= Alien intent =

Alien intent (or extraterrestrial intent) refers to the hypothesized intrinsic motivations, goals, and ethical frameworks of extraterrestrial intelligence (ETI) from the perspective of the extraterrestrial entity itself. Because no verified contact with extraterrestrial life has occurred, academic and institutional discourse surrounding alien behavior remains highly speculative, drawing upon evolutionary biology, game theory, and sociology.

Models of extraterrestrial behavior categorize alien intent into primary paradigms based on the driving forces behind their arrival: strategic expansion for survival, pure ideological destruction, selfless benevolence, and observational non-interference. The concept occupies a critical position within the search for extraterrestrial intelligence (SETI) and astrobiology, as the modeled intentions of an alien civilization heavily dictate humanity's geopolitical and strategic response to a potential first contact event.

== Strategic, survival, and expansion intent (Neutral/Competitive) ==
In this paradigm, extraterrestrials are viewed as a biological or post-biological force acting purely on the universal imperatives of survival, resource acquisition, and expansion. Their intent is fundamentally competitive and pragmatic rather than inherently malicious or altruistic. From their perspective, humanity and Earth are viewed strictly through a utilitarian lens: as partners for cooperation, assets for manipulation, or obstacles requiring warfare, depending entirely on what optimally serves their own civilization's expansion.

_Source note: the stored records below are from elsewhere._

(* ===== verification/Time.v ===== *)
(** * libc/src/time.c and bin/core/cal.c: calendar time

    [int] arithmetic is kept at 32 bits, [time_t] at 64.  A failed assertion, a
    table index out of range and a loop that outruns its fuel are [None].  The
    clocks of the kernel are arguments of the functions that read them. *)

From S2P Require Import Prelude CMem State Double Printf.
Import (notations) Ascii String.

Record tm := Tm {
  tm_sec : Z; tm_min : Z; tm_hour : Z; tm_mday : Z; tm_mon : Z; tm_year : Z;
  tm_wday : Z; tm_yday : Z; tm_isdst : Z }.

Definition MS_PER_SEC : Z := 1000.
Definition US_PER_SEC : Z := MS_PER_SEC * 1000.

(** ** Clocks *)

(** [now] is what [sysbind_localtime] answers: the seconds and the broken-down
    time it stores. *)
Definition time (now : Z * tm) : Z := fst now.
Definition getlocaltime (now : Z * tm) : Z * tm := now.
Definition localtime (t : Z) (now : Z * tm) : tm := snd (getlocaltime now).

(** [us] is what [sysbind_gettime_microsecond] answers; the results are the
    seconds and the nanoseconds or microseconds. *)
Definition clock_gettime (us : Z) : Z * Z := (Z.quot (Z.quot us 1000) 1000, s64 (us * 1000)).
Definition clock (us : Z) : Z := u64 (Z.quot us 1000).
Definition gettimeofday (us : Z) : Z * Z := (u64 us / US_PER_SEC, s32 (u64 us mod US_PER_SEC)).

(** ** The calendar *)

Definition is_leap_year (year : Z) : bool :=
  (Z.rem year 4 =? 0) && (negb (Z.rem year 100 =? 0) || (Z.rem year 400 =? 0)).
Definition days_in_year (year : Z) : Z := 365 + b2z (is_leap_year year).

Definition table (l : list Z) (i : Z) : option Z := if i <? 0 then None else l !! Z.to_nat i.
Definition assert (b : bool) : option unit := if b then Some tt else None.
Definition a_month (month : Z) : bool := (1 <=? month) && (month <=? 12).

Definition day_of_year (year month day : Z) : option Z :=
  _ ← assert (a_month month);
  s ← table [0; 31; 59; 90; 120; 151; 181; 212; 243; 273; 304; 334] (month - 1);
  let day_of_year := s32 (s + day - 1) in
  Some (if is_leap_year year && (3 <=? month) then s32 (day_of_year + 1) else day_of_year).

Definition days_in_month (year month : Z) : option Z :=
  _ ← assert (a_month month);
  if month =? 2 then Some (if is_leap_year year then 29 else 28)
  else if (month =? 1) || (month =? 3) || (month =? 5) || (month =? 7) || (month =? 8) || (month =? 10) || (month =? 12)
  then Some 31 else Some 30.

Definition day_of_week (year month day : Z) : option Z :=
  _ ← assert (a_month month);
  let year := if month <? 3 then s32 (year - 1) else year in
  s ← table [0; 3; 2; 5; 0; 3; 5; 1; 4; 6; 2; 4] (month - 1);
  Some (u32 (Z.rem (s32 (year + Z.quot year 4 - Z.quot year 100 + Z.quot year 400 + s + day)) 7)).

(** The two loops of [years_to_days_since_epoch]: [n] rounds from [y] on. *)
Fixpoint add_years (n : nat) (y days : Z) : Z :=
  match n with O => days | S n' => add_years n' (y + 1) (s32 (days + days_in_year y)) end.
Fixpoint sub_years (n : nat) (y days : Z) : Z :=
  match n with O => days | S n' => sub_years n' (y + 1) (s32 (days - days_in_year y)) end.
Definition years_to_days_since_epoch (year : Z) : Z :=
  sub_years (Z.to_nat (1970 - year)) year (add_years (Z.to_nat (year - 1970)) 1970 0).

Definition __seconds_per_day : Z := 60 * 60 * 24.

(** [for (; t >= days_in_year(year) * __seconds_per_day; ++year) t -= ...]. *)
Fixpoint years_up (fuel : nat) (year t : Z) : option (Z * Z) :=
  match fuel with
  | O => None
  | S fuel =>
      let len := u32 (days_in_year year * __seconds_per_day) in
      if len <=? t then years_up fuel (s32 (year + 1)) (s64 (t - len)) else Some (year, t)
  end.
(** [for (; t < 0; --year) t += ...]. *)
Fixpoint years_down (fuel : nat) (year t : Z) : option (Z * Z) :=
  match fuel with
  | O => None
  | S fuel =>
      if t <? 0
      then years_down fuel (s32 (year - 1)) (s64 (t + u32 (days_in_year (s32 (year - 1)) * __seconds_per_day)))
      else Some (year, t)
  end.
(** [for (month = 1; month < 12 && days >= days_in_month(year, month); ++month)]. *)
Fixpoint months_up (fuel : nat) (year month days : Z) : option (Z * Z) :=
  match fuel with
  | O => None
  | S fuel =>
      if month <? 12 then
        n ← days_in_month year month;
        if n <=? days then months_up fuel year (month + 1) (days - n) else Some (month, days)
      else Some (month, days)
  end.

(** A year has at least 365 days, so this many rounds are enough. *)
Definition year_fuel (t : Z) : nat := S (S (Z.to_nat (Z.abs t / (365 * 86400)))).

(** The field [tm_isdst] is left as it was. *)
Definition time_to_tm (isdst t : Z) : option tm :=
  '(year, t) ← years_up (year_fuel t) 1970 t;
  '(year, t) ← years_down (year_fuel t) year t;
  _ ← assert (0 <=? t);
  let days := s32 (t / __seconds_per_day) in
  let yday := days in
  let remaining := s32 (t mod __seconds_per_day) in
  let sec := remaining mod 60 in
  let remaining := remaining / 60 in
  let min := remaining mod 60 in
  let hour := remaining / 60 in
  '(month, days) ← months_up 13 year 1 days;
  let mday := days + 1 in
  wday ← day_of_week year month mday;
  Some (Tm sec min hour mday (month - 1) (s32 (year - 1900)) wday yday isdst).

(** The normalised structure and the time. *)
Definition tm_to_time (t : tm) (timezone_adjust_seconds : Z) : option (tm * Z) :=
  let year := s32 (tm_year t + Z.quot (tm_mon t) 12) in
  let mon := Z.rem (tm_mon t) 12 in
  let '(year, mon) := if mon <? 0 then (s32 (year - 1), mon + 12) else (year, mon) in
  yday ← day_of_year (s32 (1900 + year)) (u32 (mon + 1)) (tm_mday t);
  let days_since_epoch := s32 (years_to_days_since_epoch (s32 (1900 + year)) + yday) in
  let timestamp :=
    s64 (s64 (s64 (s64 (s64 (s64 (days_since_epoch * 24 + tm_hour t) * 60) + tm_min t) * 60) + tm_sec t)
         + timezone_adjust_seconds) in
  t' ← time_to_tm (tm_isdst t) timestamp;
  Some (t', timestamp).

Definition mktime (t : tm) : option (tm * Z) := tm_to_time t 0.
(** [t] null or the time; [buf] is the structure that is filled. *)
Definition gmtime_r (t : option Z) (buf : tm) : option (option tm) :=
  match t with
  | None => Some None
  | Some t => r ← time_to_tm (tm_isdst buf) t; Some (Some r)
  end.
Definition gmtime (t : option Z) (tm_buf : tm) : option (option tm) := gmtime_r t tm_buf.
Definition difftime (t1 t0 : Z) : dbl := d_of_Z (s64 (t1 - t0)).

(** ** strftime *)

Definition wday_short_names : list (list Z) :=
  [str "Sun"; str "Mon"; str "Tue"; str "Wed"; str "Thu"; str "Fri"; str "Sat"].
Definition wday_long_names : list (list Z) :=
  [str "Sunday"; str "Monday"; str "Tuesday"; str "Wednesday"; str "Thursday"; str "Friday"; str "Saturday"].
Definition mon_short_names : list (list Z) :=
  [str "Jan"; str "Feb"; str "Mar"; str "Apr"; str "May"; str "Jun"; str "Jul"; str "Aug"; str "Sep"; str "Oct";
   str "Nov"; str "Dec"].
Definition mon_long_names : list (list Z) :=
  [str "January"; str "February"; str "March"; str "April"; str "May"; str "June"; str "July"; str "August";
   str "September"; str "October"; str "November"; str "December"].

(** [names[i]]. *)
Definition name_at (names : list (list Z)) (i : Z) : M (list Z) :=
  if i <? 0 then fault else match names !! Z.to_nat i with Some s => mret s | None => fault end.

(** [builder += snprintf(builder, 48, format, args)]. *)
Definition FMT (builder : Z) (format : list Z) (va : list arg) : M Z :=
  n ← snprintf builder 48 format va; mret (builder + n).
Definition FSTR (builder : Z) (s : list Z) : M Z := FMT builder (str "%s") [AStr (Some s)].

Definition am_pm (t : tm) : list Z := if tm_hour t <? 12 then str "a.m." else str "p.m.".

(** The number of the ISO week. *)
Definition iso_week (t : tm) : Z :=
  let wday_of_year_beginning := Z.rem (s32 (tm_wday t + 6 + 6 * tm_yday t)) 7 in
  let week_number := Z.quot (s32 (tm_yday t + wday_of_year_beginning)) 7 + 1 in
  if 3 <? wday_of_year_beginning then
    if 7 - wday_of_year_beginning <=? tm_yday t then week_number - 1
    else
      let days_of_last_year := days_in_year (s32 (tm_year t + 1900 - 1)) in
      let wday_of_last_year_beginning := Z.rem (wday_of_year_beginning + 6 * days_of_last_year) 7 in
      let week_number := Z.quot (days_of_last_year + wday_of_last_year_beginning) 7 + 1 in
      if 3 <? wday_of_last_year_beginning then week_number - 1 else week_number
  else week_number.

(** One directive: the new end of the text, or [None] for an unknown letter. *)
Definition strftime_directive (c builder : Z) (t : tm) : M (option Z) :=
  let d2 v := b ← FMT builder (str "%02d") [AInt v]; mret (Some b) in
  let year := s32 (tm_year t + 1900) in
  let done (x : M Z) := b ← x; mret (Some b) in
  if c =? ch "a" then n ← name_at wday_short_names (tm_wday t); done (FSTR builder n)
  else if c =? ch "A" then n ← name_at wday_long_names (tm_wday t); done (FSTR builder n)
  else if c =? ch "b" then n ← name_at mon_short_names (tm_mon t); done (FSTR builder n)
  else if c =? ch "B" then n ← name_at mon_long_names (tm_mon t); done (FSTR builder n)
  else if c =? ch "C" then d2 (Z.quot year 100)
  else if c =? ch "d" then d2 (tm_mday t)
  else if c =? ch "D" then
    done (FMT builder (str "%02d/%02d/%02d") [AInt (s32 (tm_mon t + 1)); AInt (tm_mday t); AInt (Z.rem year 100)])
  else if c =? ch "e" then done (FMT builder (str "%2d") [AInt (tm_mday t)])
  else if c =? ch "h" then n ← name_at mon_short_names (tm_mon t); done (FMT builder n [])
  else if c =? ch "H" then d2 (tm_hour t)
  else if c =? ch "I" then d2 (Z.rem (tm_hour t) 12)
  else if c =? ch "j" then done (FMT builder (str "%03d") [AInt (s32 (tm_yday t + 1))])
  else if c =? ch "m" then d2 (s32 (tm_mon t + 1))
  else if c =? ch "M" then d2 (tm_min t)
  else if c =? ch "n" then done (FMT builder [10] [])
  else if c =? ch "p" then done (FSTR builder (am_pm t))
  else if c =? ch "r" then
    done (FMT builder (str "%02d:%02d:%02d %s")
      [AInt (Z.rem (tm_hour t) 12); AInt (tm_min t); AInt (tm_sec t); AStr (Some (am_pm t))])
  else if c =? ch "R" then done (FMT builder (str "%02d:%02d") [AInt (tm_hour t); AInt (tm_min t)])
  else if c =? ch "S" then d2 (tm_sec t)
  else if c =? ch "t" then done (FMT builder [9] [])
  else if c =? ch "T" then
    done (FMT builder (str "%02d:%02d:%02d") [AInt (tm_hour t); AInt (tm_min t); AInt (tm_sec t)])
  else if c =? ch "u" then done (FMT builder (str "%d") [AInt (if tm_wday t =? 0 then 7 else tm_wday t)])
  else if c =? ch "U" then
    let wday_of_year_beginning := Z.rem (s32 (tm_wday t + 6 * tm_yday t)) 7 in
    d2 (Z.quot (s32 (tm_yday t + wday_of_year_beginning)) 7)
  else if c =? ch "V" then d2 (iso_week t)
  else if c =? ch "w" then done (FMT builder (str "%d") [AInt (tm_wday t)])
  else if c =? ch "W" then
    let wday_of_year_beginning := Z.rem (s32 (tm_wday t + 6 + 6 * tm_yday t)) 7 in
    d2 (Z.quot (s32 (tm_yday t + wday_of_year_beginning)) 7)
  else if c =? ch "y" then d2 (Z.rem year 100)
  else if c =? ch "Y" then done (FMT builder (str "%d") [AInt year])
  else if c =? ch "%" then done (FMT builder (str "%") [])
  else mret None.

(** The loop over the format; [return 0] on a lone % or an unknown letter. *)
Fixpoint strftime_loop (format : list Z) (builder : Z) (t : tm) : M unit :=
  match format with
  | [] => mret tt
  | c :: r =>
      if negb (c =? ch "%") then
        builder ← FMT builder (str "%c") [AInt (s8 c)];
        strftime_loop r builder t
      else
        match r with
        | [] => mret tt
        | d :: r' =>
            b ← strftime_directive d builder t;
            match b with Some builder => strftime_loop r' builder t | None => mret tt end
        end
  end.
Definition strftime (destination max_size : Z) (format : list Z) (t : tm) : M Z :=
  strftime_loop format destination t;; mret 0.

(** ** bin/core/cal.c *)

Module Cal.
Definition THURSDAY : Z := 4.
Definition SATURDAY : Z := 6.
Definition FIRST_MISSING_DAY : Z := 639799.
Definition NUMBER_MISSING_DAYS : Z := 11.

Definition days_in_month (leap : bool) : list Z :=
  if leap then [0; 31; 29; 31; 30; 31; 30; 31; 31; 30; 31; 30; 31]
  else [0; 31; 28; 31; 30; 31; 30; 31; 31; 30; 31; 30; 31].

Definition leap_year (yr : Z) : bool :=
  if yr <=? 1752 then Z.rem yr 4 =? 0
  else ((Z.rem yr 4 =? 0) && negb (Z.rem yr 100 =? 0)) || (Z.rem yr 400 =? 0).
Definition centuries_since_1700 (yr : Z) : Z := if 1700 <? yr then Z.quot yr 100 - 17 else 0.
Definition quad_centuries_since_1700 (yr : Z) : Z := if 1600 <? yr then Z.quot (yr - 1600) 400 else 0.
Definition leap_years_since_year_1 (yr : Z) : Z :=
  Z.quot yr 4 - centuries_since_1700 yr + quad_centuries_since_1700 yr.

(** [for (i = 1; i < month; i++) day += days_in_month[leap][i]]. *)
Fixpoint add_months (n : nat) (i : Z) (leap : bool) (day : Z) : option Z :=
  match n with
  | O => Some day
  | S n' => d ← table (days_in_month leap) i; add_months n' (i + 1) leap (s32 (day + d))
  end.
Definition day_in_year (day month year : Z) : option Z :=
  add_months (Z.to_nat (month - 1)) 1 (leap_year year) day.

Definition day_in_week (day month year : Z) : option Z :=
  d ← day_in_year day month year;
  let temp := (year - 1) * 365 + leap_years_since_year_1 (year - 1) + d in
  if temp <? FIRST_MISSING_DAY then Some (Z.rem (temp - 1 + SATURDAY) 7)
  else if FIRST_MISSING_DAY + NUMBER_MISSING_DAYS <=? temp
  then Some (Z.rem (temp - 1 + SATURDAY - NUMBER_MISSING_DAYS) 7)
  else Some THURSDAY.
End Cal.
(* ===== verification/Sort.v ===== *)
(** * libc/src/stdlib/stdlib.c: qsort and bsearch

    The array is bytes in memory; the comparison function of the caller is a
    function of the bytes of two elements.  [qsort] is an insertion sort that
    moves an element to its place by rotating one byte column after the other.
    Pointers are unbounded: for an array that starts below the size of an element
    [t2 -= size] would wrap around in C, and no process has memory there. *)

From Stdlib Require Import Sorting.Sorted.
From S2P Require Import Prelude CMem.

Section sort.
Context (compar : list Z -> list Z -> Z).

(** [compar(p, q)] on elements of [size] bytes. *)
Definition compare_at (size p q : Z) : M Z :=
  a ← load_bytes (Z.to_nat size) p;
  b ← load_bytes (Z.to_nat size) q;
  mret (compar a b).

(** [for (t2 = t1; (t2 -= size) >= bot && compar(t1, t2) < 0;)], with the final
    [t2 += size]. *)
Definition find_place (bot size t1 : Z) : M Z :=
  loop (S (Z.to_nat (t1 - bot))) (fun t2 =>
    let t2 := t2 - size in
    if bot <=? t2 then
      c ← compare_at size t1 t2;
      if c <? 0 then mret (Next t2) else mret (Break (t2 + size))
    else mret (Break (t2 + size))) t1.

(** One byte column: [ch = *t1; for (s1 = s2 = t1; (s2 -= size) >= t2; s1 = s2)
    *s1 = *s2; *s1 = ch;]. *)
Definition rotate_byte (size t2 t1 : Z) : M unit :=
  c ← load8 t1;
  s1 ← loop (S (Z.to_nat (t1 - t2))) (fun '(s1, s2) =>
    let s2 := s2 - size in
    if t2 <=? s2 then v ← load8 s2; store8 s1 v;; mret (Next (s2, s2)) else mret (Break s1)) (t1, t1);
  store8 s1 c.

(** [for (cnt = size; cnt--; ++t1)]; the result is [t1] after the loop. *)
Fixpoint rotate (cnt : nat) (size t2 t1 : Z) : M Z :=
  match cnt with
  | O => mret t1
  | S cnt => rotate_byte size t2 t1;; rotate cnt size t2 (t1 + 1)
  end.

Definition insertion_sort (bot nmemb size : Z) : M unit :=
  let top := bot + nmemb * size in
  loop (S (Z.to_nat nmemb)) (fun t1 =>
    if t1 <? top then
      t2 ← find_place bot size t1;
      if negb (t1 =? t2) then t1 ← rotate (Z.to_nat (s32 size)) size t2 t1; mret (Next t1)
      else mret (Next (t1 + size))
    else mret (Break tt)) (bot + size).

Definition qsort (bot nmemb size : Z) : M unit :=
  if nmemb <=? 1 then mret tt else insertion_sort bot nmemb size.

(** [key] is the bytes behind the pointer; the result is an address or null. *)
Definition bsearch (key : list Z) (base nel width : Z) : M Z :=
  loop (S (Z.to_nat nel)) (fun '(base, nel) =>
    if 0 <? nel then
      let try := base + width * (nel / 2) in
      e ← load_bytes (Z.to_nat width) try;
      let sign := compar key e in
      if sign <? 0 then mret (Next (base, nel / 2))
      else if 0 <? sign then mret (Next (try + width, nel - (nel / 2 + 1)))
      else mret (Break try)
    else mret (Break 0)) (base, nel).
End sort.

(** [insertion_sort_r] and [qsort_r] hand an extra argument to the comparison. *)
Definition insertion_sort_r {A} (bot nmemb size : Z) (compar : list Z -> list Z -> A -> Z) (arg : A) : M unit :=
  insertion_sort (fun a b => compar a b arg) bot nmemb size.
Definition qsort_r {A} (bot nmemb size : Z) (compar : list Z -> list Z -> A -> Z) (arg : A) : M unit :=
  if nmemb <=? 1 then mret tt else insertion_sort_r bot nmemb size compar arg.

(** ** The reference: a stable insertion sort on a list of elements *)

Section reference.
Context (compar : list Z -> list Z -> Z).
Abbreviation elt := (list Z).

(** Insertion into the reversed sorted prefix. *)
Fixpoint ins (x : elt) (rl : list elt) : list elt :=
  match rl with
  | y :: rl' => if compar x y <? 0 then y :: ins x rl' else x :: rl
  | [] => [x]
  end.
Definition isort_rev (es : list elt) : list elt := foldl (fun rl x => ins x rl) [] es.
Definition isort (es : list elt) : list elt := rev (isort_rev es).

(** The comparison function is a strict weak order. *)
Record comparison : Prop := {
  cmp_asym : forall a b, compar a b < 0 -> ~ compar b a < 0;
  cmp_trans : forall a b c, ~ compar a b < 0 -> ~ compar b c < 0 -> ~ compar a c < 0 }.

(** Ordered: no element is less than one before it. *)
Abbreviation in_order := (StronglySorted (fun a b : elt => ~ compar b a < 0)).

Lemma ins_perm x rl : ins x rl ≡ₚ x :: rl.
Proof.
  induction rl as [|y rl IH]; cbn [ins]; [reflexivity|]. destruct (_ <? _); [|reflexivity].
  rewrite IH. apply perm_swap.
Qed.

Lemma isort_rev_snoc es x : isort_rev (es ++ [x]) = ins x (isort_rev es).
Proof. unfold isort_rev. now rewrite foldl_app. Qed.

Lemma isort_rev_perm es : isort_rev es ≡ₚ es.
Proof.
  induction es as [|x es IH] using rev_ind; [reflexivity|].
  rewrite isort_rev_snoc, ins_perm, IH. now rewrite Permutation_app_comm.
Qed.

Lemma isort_perm es : isort es ≡ₚ es.
Proof. unfold isort. now rewrite <- Permutation_rev, isort_rev_perm. Qed.

Hypothesis Hcmp : comparison.

Lemma ins_sorted x rl :
  StronglySorted (fun a b : elt => ~ compar a b < 0) rl -> StronglySorted (fun a b : elt => ~ compar a b < 0) (ins x rl).
Proof.
  induction 1 as [|y rl Hs IH Hy]; cbn [ins]; [repeat constructor|].
  destruct (compar x y <? 0) eqn:E; zbool.
  - constructor; [exact IH|]. rewrite (ins_perm x rl). constructor; [now apply (cmp_asym Hcmp)|exact Hy].
  - assert (Hxy : ~ compar x y < 0) by lia. constructor; [now constructor|]. constructor; [exact Hxy|].
    eapply Forall_impl; [|exact Hy]. intros z Hz. exact (cmp_trans Hcmp x y z Hxy Hz).
Qed.

Lemma isort_rev_sorted es : StronglySorted (fun a b : elt => ~ compar a b < 0) (isort_rev es).
Proof.
  induction es as [|x es IH] using rev_ind; [constructor|]. rewrite isort_rev_snoc. now apply ins_sorted.
Qed.

Lemma sorted_rev {A} (R : A -> A -> Prop) l : StronglySorted R l -> StronglySorted (fun a b => R b a) (rev l).
Proof.
  induction 1 as [|x l Hs IH Hx]; [constructor|]. cbn [rev].
  revert IH Hx. rewrite <- (rev_involutive l) at 2. generalize (rev l). intros l'. induction 1 as [|y l' Hs' IH' Hy]; intros Hx.
  - repeat constructor.
  - cbn [app]. cbn [rev] in Hx. apply Forall_app in Hx as [Hx1 Hx2]. constructor; [now apply IH'|].
    apply Forall_app. split; [exact Hy|]. inversion Hx2; subst. repeat constructor. assumption.
Qed.

Lemma isort_sorted es : in_order (isort es).
Proof. apply sorted_rev, isort_rev_sorted. Qed.

(** Stability: elements that compare equal to [x] keep their order. *)
Definition same (x y : elt) : bool := negb (compar x y <? 0) && negb (compar y x <? 0).

Lemma ins_stable x e rl :
  List.filter (same x) (ins e rl) = List.filter (same x) (e :: rl).
Proof.
  induction rl as [|y rl IH]; cbn [ins]; [reflexivity|]. destruct (compar e y <? 0) eqn:E; [|reflexivity].
  cbn [List.filter] in *. rewrite IH. destruct (same x e) eqn:Ee, (same x y) eqn:Ey; try reflexivity.
  exfalso. unfold same in *. zbool.
  assert (K1 : ~ compar e x < 0) by lia. assert (K2 : ~ compar x y < 0) by lia.
  pose proof (cmp_trans Hcmp e x y K1 K2). lia.
Qed.

Lemma isort_rev_stable x es : List.filter (same x) (isort_rev es) = rev (List.filter (same x) es).
Proof.
  induction es as [|e es IH] using rev_ind; [reflexivity|].
  rewrite isort_rev_snoc, ins_stable, List.filter_app, rev_app_distr. cbn [List.filter].
  rewrite IH. destruct (same x e); reflexivity.
Qed.

Lemma filter_rev {A} (f : A -> bool) l : List.filter f (rev l) = rev (List.filter f l).
Proof.
  induction l as [|x l IH]; [reflexivity|]. cbn [rev List.filter]. rewrite List.filter_app, IH. cbn.
  destruct (f x); [reflexivity|]. now rewrite app_nil_r.
Qed.

Lemma isort_stable x es : List.filter (same x) (isort es) = List.filter (same x) es.
Proof. unfold isort. now rewrite filter_rev, isort_rev_stable, rev_involutive. Qed.
End reference.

Prominent supporters and theoretical frameworks of this view include:
- Seth Baum and Jacob Haqq-Misra: In their extensive scenario analysis of extraterrestrial contact, they categorize this behavior as "Selfish" ETI intent. Under this model, aliens might exploit humanity to maximize their own strategic advantage, or inadvertently destroy humanity simply to extract Earth's resources—similar to a human construction crew destroying an anthill to build a highway.
- Stephen Hawking: The late theoretical physicist argued that advanced aliens might become cosmic nomads looking to conquer, exploit, and colonize whatever planets they can reach to ensure their own survival. He compared this competitive resource-gathering intent to Christopher Columbus reaching the Americas, warning that the outcome for the lesser-developed civilization is historically catastrophic.
- Cixin Liu: The "dark forest hypothesis" postulates that survival is the primary need of any civilization. Because the universe contains finite resources and civilizations expand continuously, extraterrestrials must act pragmatically to ensure their own survival by eliminating emerging competitors before they pose a threat, leading to a state of perpetual cosmic competition.
- Game Theory researchers: Academics studying cosmic sociology use coordination games and the Prisoner's dilemma to model alien behavior. This perspective argues that aliens act as strategic competitors maximizing their own utility, utilizing cooperation or conflict strictly based on a logical calculus of survival.
- Marshall Vian Summers: In his New Message from God theology and the Allies of Humanity texts, Summers posits that the universe is a highly competitive environment. He warns that Earth is currently facing an "Intervention" by opportunistic, resource-driven extraterrestrial races whose intent is to exploit Earth and subtly undermine human sovereignty through manipulation and pacification.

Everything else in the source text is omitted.